O mago acedeu de imediato e entregou-lhos.

— São teus. Guarda-os como recordação de quem iluminou a tua inteligência com a luz da sabedoria, porém serve-te deles com cuidado, não abusando do seu ilimitado poder. Não esqueças que na vida está também a morte.

Depois de proferidas estas palavras, o ancião deixou o palácio do emir e partiu imediatamente para a sua terra, carregado de belos presentes que Ben Tahir lhe dera como recompensa por ter devolvido a felicidade à sua filha.

Passou o tempo. Uma noite, Aixa não pôde dormir. Lembrava-se continuamente do que tinha visto no palácio das fadas. Pegou no livro misterioso e no poderoso anel, e acompanhada da sua escrava favorita, dirigiu-se à escadaria de pedra. Quando as estrelas atingiram no seu curso o lugar que o ancião havia assinalado, a donzela abriu o livro e leu as palavras mágicas. Tal como naquela outra noite, a montanha começou a abrir-se, até permitir a entrada no paraíso das fadas.

Aixa entregou o livro e o anel à sua escrava, e hipnotizada com as maravilhas que se lhe deparavam, entrou no palácio encantado. Só que agora o mago já não se encontrava ali para poder avisá-la, e Aixa ficou encerrada naquele maravilhoso lugar que tanto havia desejado conhecer.

Quando o sol despontou, ao ver que Aixa não regressara, a escrava foi contar ao emir o que tinha acontecido. Este pegou no livro, disposto a lê-lo do início ao fim, se necessário fosse, mas os sinais misteriosos eram incompreensíveis.

— Que se reúnam todos os meus homens e vão em busca do velho mago — ordenou então.

Foram imediatamente enviados emissários em todas as direcções, mas o velho não apareceu em parte alguma. Era como se a terra o tivesse tragado. Ben Tahir não se deu ainda por vencido e mandou o exército derrubar a montanha. Em vão. Nem a mais pequena brecha pôde ser aberta na rocha.

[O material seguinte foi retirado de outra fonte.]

Lemma length_arange (a b : Z) : List.length (arange a b) = Z.to_nat (b - a).
Proof. unfold arange. rewrite length_map, length_seq. reflexivity. Qed.

Lemma nth_arange (a b : Z) (i : nat) :
  (i < Z.to_nat (b - a))%nat -> nth i (arange a b) 0 = a + Z.of_nat i.
Proof. intros H. unfold arange. rewrite nth_map_seq by exact H. reflexivity. Qed.

Lemma length_linspace (a b : Q) (n : nat) : List.length (linspace a b n) = n.
Proof. unfold linspace. rewrite length_map, length_seq. reflexivity. Qed.

Lemma nth_linspace (a b : Q) (n i : nat) :
  (i < n)%nat ->
  nth i (linspace a b n) 0%Q
  = (inject_Z (Z.of_nat i) * ((b - a) / inject_Z (Z.of_nat (n - 1))) + a)%Q.
Proof. intros H. unfold linspace. rewrite nth_map_seq by exact H. reflexivity. Qed.

Lemma length_normal_draws (loc scale : Q) (n : nat) (g : Rng) :
  List.length (normal_draws loc scale n g) = n.
Proof. unfold normal_draws. rewrite length_map, length_seq. reflexivity. Qed.

Lemma nth_normal_draws (loc scale : Q) (n i : nat) (g : Rng) :
  (i < n)%nat ->
  nth i (normal_draws loc scale n g) 0%Q = (loc + scale * gauss g (pos g + i))%Q.
Proof. intros H. unfold normal_draws. rewrite nth_map_seq by exact H. reflexivity. Qed.

Lemma length_vadd (a b : list Q) :
  List.length a = List.length b -> List.length (vadd a b) = List.length a.
Proof.
  revert b. induction a as [| x a IH]; intros [| y b] H; simpl in *;
    try discriminate; [reflexivity |].
  f_equal. apply IH. congruence.
Qed.

Lemma nth_vadd (a b : list Q) (i : nat) :
  List.length a = List.length b -> (i < List.length a)%nat ->
  nth i (vadd a b) 0%Q = (nth i a 0 + nth i b 0)%Q.
Proof.
  revert b i. induction a as [| x a IH]; intros [| y b] i H Hi; simpl in *;
    try discriminate; try lia.
  destruct i as [| i]; [reflexivity |]. apply IH; [congruence | lia].
Qed.

Lemma length_vsub (a b : list Q) :
  List.length a = List.length b -> List.length (vsub a b) = List.length a.
Proof.
  revert b. induction a as [| x a IH]; intros [| y b] H; simpl in *;
    try discriminate; [reflexivity |].
  f_equal. apply IH. congruence.
Qed.

Lemma nth_vsub (a b : list Q) (i : nat) :
  List.length a = List.length b -> (i < List.length a)%nat ->
  nth i (vsub a b) 0%Q = (nth i a 0 - nth i b 0)%Q.
Proof.
  revert b i. induction a as [| x a IH]; intros [| y b] i H Hi; simpl in *;
    try discriminate; try lia.
  destruct i as [| i]; [reflexivity |]. apply IH; [congruence | lia].
Qed.

Lemma nth_ints (l : list Z) (i : nat) :
  (i < List.length l)%nat -> nth i (ints l) NaN = Num (inject_Z (nth i l 0)).
Proof.
  intros H. unfold ints.
  apply (nth_map_in (fun z => Num (inject_Z z)) l i 0 NaN H).
Qed.

Lemma nth_floats (l : list Q) (i : nat) :
  (i < List.length l)%nat -> nth i (floats l) NaN = Num (nth i l 0%Q).
Proof. intros H. unfold floats. apply (nth_map_in Num l i 0%Q NaN H). Qed.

Decorreram os anos, até que, um dia, o poderoso emir morreu de desespero junto da montanha misteriosa. Ninguém soube se a donzela moura pôde alguma vez voltar à luz do dia.

E os que hoje por ali passam não podem deixar de recordar a lenda daquela princesa que, no passado, se deixou deslumbrar pelos próprios caprichos e deles ficou prisioneira, em lugar de ter posto a sua sabedoria ao serviço da bondade e da beleza.